Stored entries
%%
(* ===== verification/Tokens.v ===== *)
(** * Bearer tokens ([internal/auth/oidc.go])

    A caller is who a token says, when the identity provider's published
    keys verify it. The key set is fetched over HTTP and kept for five
    minutes; the development verifier reads its tokens as they are. *)

From S2P Require Import Prelude GoStrings Float64 Encoding Canon Json Rbac Model World.
Local Open Scope Z_scope.

(** [auth.Identity] as a verifier returns it: what the role model reads of
    it ([Rbac.Identity]), the issuer and the claims. *)
Record VerifiedIdentity := mkVerifiedIdentity {
  vi_Identity : Identity;
  vi_Issuer : string;
  vi_Claims : object;
}.

(** [strings.SplitN(s, sep, n)] for a one-byte separator. *)
Fixpoint SplitN1 (n : nat) (s : string) (c : ascii) : list string :=
  match n with
  | O => []
  | S O => [s]
  | S n => match IndexByte s c with None => [s] | Some i => str_take i s :: SplitN1 n (str_drop (S i) s) c end
  end.

(** ** The development verifier *)

Definition DevVerify (token : string) : res VerifiedIdentity :=
  if negb (HasPrefix token "dev:") then Err (Errorf "auth: development verifier expects 'dev:<sub>:<display>:<roles>'" [])
  else
    let parts := SplitN1 3 (TrimPrefix token "dev:") ":" in
    let sub := default "" (parts !! 0%nat) in
    if String.eqb sub "" then Err (Errorf "auth: development token has no subject" [])
    else
      let display := default "" (parts !! 1%nat) in
      let roles := match parts !! 2%nat with Some r => if String.eqb r "" then [] else Split1 r "," | None => [] end in
      Ok (mkVerifiedIdentity (mkIdentity sub display "" roles []) "dev://privasys.id" []).

(** ** JSON of a stranger

    The members a field takes, [null] aside. *)
Definition null (v : value) : bool := match v with VNull => true | _ => false end.
Definition members (k : string) (m : object) : list value :=
  snd <$> List.filter (fun kv => String.eqb (fold_name kv.1) k && negb (null kv.2)) m.
Definition read_str (k : string) (m : object) : res string :=
  l ← collect (as_str <$> members k m); Ok (default "" (last l)).

(** [base64.RawURLEncoding.DecodeString]. *)
Definition rawurl_decode (s : string) : option string :=
  let bs := List.filter (fun a => negb (is_newline a)) (bytes_of s) in
  if Z.of_nat (length bs) mod 4 =? 1 then None else decode_raw 6 base64_url (of_bytes bs).
Definition rawurl (fmt s : string) : res string :=
  of_option (rawurl_decode s) (Wrapf fmt [] (Errorf "illegal base64 data" [])).

(** ** Published keys *)

Record jwk := mkJwk {
  k_Kty : string; k_Kid : string; k_Alg : string; k_Use : string;
  k_N : string; k_E : string; k_Crv : string; k_X : string; k_Y : string;
}.
Definition decode_jwk (v : value) : res jwk :=
  m ← as_obj v;
  kty ← read_str "kty" m; kid ← read_str "kid" m; alg ← read_str "alg" m; use_ ← read_str "use" m;
  n ← read_str "n" m; e ← read_str "e" m; crv ← read_str "crv" m; x ← read_str "x" m; y ← read_str "y" m;
  Ok (mkJwk kty kid alg use_ n e crv x y).

(** What the process around a verifier supplies: the clock in nanoseconds
    and the answers to HTTP requests, each by the number of the request or
    reading; the signature schemes and digests of the Go library; and the
    order in which Go ranges over a map. *)
Class Provider `{Crypto} := {
  time_ns : nat -> Z;
  http_get : nat -> string -> res (Z * string);
  sha384 : string -> string;
  sha512 : string -> string;
  rsa_VerifyPKCS1v15 : Z -> Z -> string -> string -> string -> option error;   (* n, e, hash, digest, signature *)
  ecdsa_Verify : string -> Z -> Z -> string -> Z -> Z -> bool;                 (* curve, x, y, digest, r, s *)
  range_map : gmap string jwk -> list (string * jwk);
  range_map_perm : forall m, range_map m ≡ₚ map_to_list m;
}.

(** The verifier: its configuration, and the state its methods share. *)
Record JWKSVerifier := mkVerifier { v_issuer : string; v_audience : string }.
Record KeyCache := mkKeyCache { kc_keys : gmap string jwk; kc_fetchedAt : Z; kc_tick : nat }.
Definition NewJWKSVerifier (issuer audience : string) : JWKSVerifier * KeyCache :=
  (mkVerifier (TrimRight1 "/" issuer) audience, mkKeyCache ∅ 0 0).

Definition T (A : Type) : Type := KeyCache -> res A * KeyCache.
#[export] Instance T_ret : MRet T := fun _ a st => (Ok a, st).
#[export] Instance T_bind : MBind T := fun _ _ k m st =>
  match m st with (Ok a, st') => k a st' | (Err e, st') => (Err e, st') end.
Definition pure_ {A} (x : res A) : T A := fun st => (x, st).
Definition wrapping_ {A} (fmt : string) (args : list string) (m : T A) : T A := fun st =>
  match m st with (Ok a, st') => (Ok a, st') | (Err e, st') => (Err (Wrapf fmt args e), st') end.
Definition advance (st : KeyCache) : KeyCache := mkKeyCache (kc_keys st) (kc_fetchedAt st) (S (kc_tick st)).

(** A big-endian number: [big.Int.SetBytes], and an exponent gathered in an
    [int]. *)
Definition SetBytes (s : string) : Z := fold_left (fun n a => n * 256 + byte_Z a) (bytes_of s) 0.
Definition exponent (s : string) : Z := fold_left (fun e a => to_int64 (to_int64 (Z.shiftl e 8) + byte_Z a)) (bytes_of s) 0.

Section tokens.
Context `{Provider}.

(** ** Signatures *)

Definition verifyRSA (alg : string) (key : jwk) (signingInput sig : string) : res unit :=
  _ ← refuse_if (negb (String.eqb (k_Kty key) "RSA")) (Errorf "expected an RSA key, got %s" [k_Kty key]);
  nb ← rawurl "%w" (k_N key);
  eb ← rawurl "%w" (k_E key);
  digest ← (if String.eqb alg "RS256" then Ok ("SHA256", sha256 signingInput)
            else if String.eqb alg "RS384" then Ok ("SHA384", sha384 signingInput)
            else if String.eqb alg "RS512" then Ok ("SHA512", sha512 signingInput)
            else Err (Errorf "unsupported RSA algorithm %q" [alg]));
  match rsa_VerifyPKCS1v15 (SetBytes nb) (exponent eb) digest.1 digest.2 sig with
  | Some e => Err e
  | None => Ok tt
  end.

Definition verifyEC (key : jwk) (signingInput sig : string) : res unit :=
  _ ← refuse_if (negb (String.eqb (k_Kty key) "EC")) (Errorf "expected an EC key, got %s" [k_Kty key]);
  xb ← rawurl "%w" (k_X key);
  yb ← rawurl "%w" (k_Y key);
  curve ← (if String.eqb (k_Crv key) "P-256" then Ok (32, sha256 signingInput)
           else if String.eqb (k_Crv key) "P-384" then Ok (48, sha384 signingInput)
           else Err (Errorf "unsupported curve %q" [k_Crv key]));
  _ ← refuse_if (negb (len sig =? curve.1 * 2)) (Errorf "signature is %d bytes, expected %d" [itoa (len sig); itoa (curve.1 * 2)]);
  let n := Z.to_nat curve.1 in
  refuse_if (negb (ecdsa_Verify (k_Crv key) (SetBytes xb) (SetBytes yb) curve.2 (SetBytes (str_take n sig)) (SetBytes (str_drop n sig))))
    (Errorf "signature does not verify" []).

Definition verifySignature (alg : string) (key : jwk) (signingInput sig : string) : res unit :=
  if HasPrefix alg "RS" then verifyRSA alg key signingInput sig
  else if HasPrefix alg "ES" then verifyEC key signingInput sig
  else Err (Errorf "unsupported algorithm %q" [alg]).

(** ** Fetching the keys *)
Variable v : JWKSVerifier.

Definition time_Now : T Z := fun st => (Ok (time_ns (kc_tick st)), advance st).
Definition get (url : string) : T string := fun st =>
  (resp ← http_get (kc_tick st) url;
   if negb (resp.1 =? 200) then Err (Errorf "status %d" [itoa resp.1]) else Ok (str_take (Z.to_nat (2 ^ 20)) resp.2), advance st).

Definition jwks_uri (body : string) : res string :=
  match (doc ← parse_raw body; m ← as_obj doc; read_str "jwks_uri" m) with
  | Err e => Err (Wrapf "discovery parse: %w" [] e)
  | Ok uri => if String.eqb uri "" then Err (Errorf "discovery: no jwks_uri" []) else Ok uri
  end.
Definition discover : T string :=
  body ← wrapping_ "discovery: %w" [] (get (v_issuer v +:+ "/.well-known/openid-configuration"));
  pure_ (jwks_uri body).

Definition as_list (v : value) : res (list value) := match v with VArr l => Ok l | _ => Err (type_error "keys") end.
Definition decode_keys (body : string) : res (list jwk) :=
  doc ← parse_raw body; m ← as_obj doc; ls ← collect (as_list <$> members "keys" m); collect (decode_jwk <$> default [] (last ls)).
Definition key_set (body : string) : res (gmap string jwk) :=
  match decode_keys body with
  | Err e => Err (Wrapf "key set parse: %w" [] e)
  | Ok ks => if bool_decide (ks = []) then Err (Errorf "key set is empty" [])
             else Ok (fold_left (fun m k => <[k_Kid k := k]> m) ks ∅)
  end.
Definition fetch (uri : string) : T (gmap string jwk) :=
  body ← wrapping_ "key set: %w" [] (get uri);
  pure_ (key_set body).

(** A look into the cache, as it is made before and again after the lock. *)
Definition five_minutes : Z := 5 * 60 * 10 ^ 9.
Definition cached (kid : string) : T (option jwk) := fun st =>
  if bool_decide (kc_keys st = ∅) then (Ok None, st)
  else
    let now := time_ns (kc_tick st) in
    (Ok (if now - kc_fetchedAt st <? five_minutes then kc_keys st !! kid else None), advance st).
Definition remember (keys : gmap string jwk) : T unit := fun st =>
  (Ok tt, mkKeyCache keys (time_ns (kc_tick st)) (S (kc_tick st))).

Definition suits (alg : string) (k : jwk) : bool :=
  String.eqb (k_Alg k) alg || (String.eqb (k_Use k) "sig" && String.eqb (k_Alg k) "").
Definition choose (keys : gmap string jwk) (kid alg : string) : option jwk :=
  match keys !! kid with
  | Some k => Some k
  | None => if String.eqb kid "" then head (List.filter (suits alg) (range_map keys).*2) else None
  end.
Definition refresh (kid alg : string) : T jwk :=
  uri ← discover;
  keys ← fetch uri;
  _ ← remember keys;
  pure_ (of_option (choose keys kid alg) (Errorf "key %q is not in the published key set" [kid])).
Definition signingKey (kid alg : string) : T jwk :=
  hit ← cached kid;
  match hit with
  | Some k => mret k
  | None => hit ← cached kid; match hit with Some k => mret k | None => refresh kid alg end
  end.

(** ** Claims *)

Definition str_claim (k : string) (m : object) : string := match obj_get k m with Some (VStr s) => s | _ => "" end.
Definition strings_of (l : list value) : list string := omap (fun v => match v with VStr s => Some s | _ => None end) l.
Definition rolesClaim (claims : object) : list string :=
  (match obj_get "roles" claims with Some (VArr l) => strings_of l | _ => [] end)
  ++ (match obj_get "realm_access" claims with
      | Some (VObj ra) => match obj_get "roles" ra with Some (VArr l) => strings_of l | _ => [] end
      | _ => []
      end).
Definition audienceMatches (claims : object) (expected : string) : bool :=
  match obj_get "aud" claims with
  | Some (VStr aud) => String.eqb aud expected
  | Some (VArr l) => existsb (String.eqb expected) (strings_of l)
  | _ => false
  end.

Record header := mkHeader { h_Alg : string; h_Kid : string }.
Definition decode_header (raw : string) : res header :=
  doc ← parse_raw raw; m ← as_obj doc; alg ← read_str "alg" m; kid ← read_str "kid" m; Ok (mkHeader alg kid).
Definition decode_claims (raw : string) : res object := doc ← Unmarshal raw; as_obj doc.
Definition wrap_err {A} (fmt : string) (r : res A) : res A := match r with Ok a => Ok a | Err e => Err (Wrapf fmt [] e) end.

(** The checks on claims, at [now] in seconds when a token says when it
    ends; the clock is read only then. *)
Definition token_identity (claims : object) : res VerifiedIdentity :=
  let email := str_claim "email" claims in
  let name := str_claim "name" claims in
  let display := if String.eqb name "" then email else name in
  _ ← refuse_if (String.eqb (str_claim "sub" claims) "") (Errorf "auth: token has no subject" []);
  Ok (mkVerifiedIdentity (mkIdentity (str_claim "sub" claims) display email (rolesClaim claims) []) (v_issuer v) claims).
Definition expires (claims : object) : option float64 := match obj_get "exp" claims with Some (VFloat f) => Some f | _ => None end.
Definition check_claims (claims : object) : T unit :=
  _ ← pure_ (refuse_if (negb (String.eqb (str_claim "iss" claims) (v_issuer v)))
               (Errorf "auth: issuer %q is not %q" [str_claim "iss" claims; v_issuer v]));
  _ ← pure_ (refuse_if (negb (String.eqb (v_audience v) "") && negb (audienceMatches claims (v_audience v)))
               (Errorf "auth: token is not for audience %q" [v_audience v]));
  match expires claims with
  | None => mret tt
  | Some exp => now ← time_Now; pure_ (refuse_if (int64_of_float exp <? now / 10 ^ 9) (Errorf "auth: token expired" []))
  end.

Definition Verify (token : string) : T VerifiedIdentity :=
  match SplitN1 3 token "." with
  | [p0; p1; p2] =>
      headerJSON ← pure_ (rawurl "auth: header decode: %w" p0);
      hdr ← pure_ (wrap_err "auth: header parse: %w" (decode_header headerJSON));
      key ← wrapping_ "auth: key lookup: %w" [] (signingKey (h_Kid hdr) (h_Alg hdr));
      sig ← pure_ (rawurl "auth: signature decode: %w" p2);
      _ ← pure_ (wrap_err "auth: signature: %w" (verifySignature (h_Alg hdr) key (p0 +:+ "." +:+ p1) sig));
      claimsJSON ← pure_ (rawurl "auth: claims decode: %w" p1);
      claims ← pure_ (wrap_err "auth: claims parse: %w" (decode_claims claimsJSON));
      _ ← check_claims claims;
      pure_ (token_identity claims)
  | _ => pure_ (Err (Errorf "auth: malformed token" []))
  end.
End tokens.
%%
__Task to carry out__
Exact duplication is required for the lines above, from the line that contains "vi_Identity : Identity;" to the line that contains "let display := default", inclusive; omit all others.

__Finished task__
  vi_Identity : Identity;
  vi_Issuer : string;
  vi_Claims : object;
}.

(** [strings.SplitN(s, sep, n)] for a one-byte separator. *)
Fixpoint SplitN1 (n : nat) (s : string) (c : ascii) : list string :=
  match n with
  | O => []
  | S O => [s]
  | S n => match IndexByte s c with None => [s] | Some i => str_take i s :: SplitN1 n (str_drop (S i) s) c end
  end.

(** ** The development verifier *)

Definition DevVerify (token : string) : res VerifiedIdentity :=
  if negb (HasPrefix token "dev:") then Err (Errorf "auth: development verifier expects 'dev:<sub>:<display>:<roles>'" [])
  else
    let parts := SplitN1 3 (TrimPrefix token "dev:") ":" in
    let sub := default "" (parts !! 0%nat) in
    if String.eqb sub "" then Err (Errorf "auth: development token has no subject" [])
    else
      let display := default "" (parts !! 1%nat) in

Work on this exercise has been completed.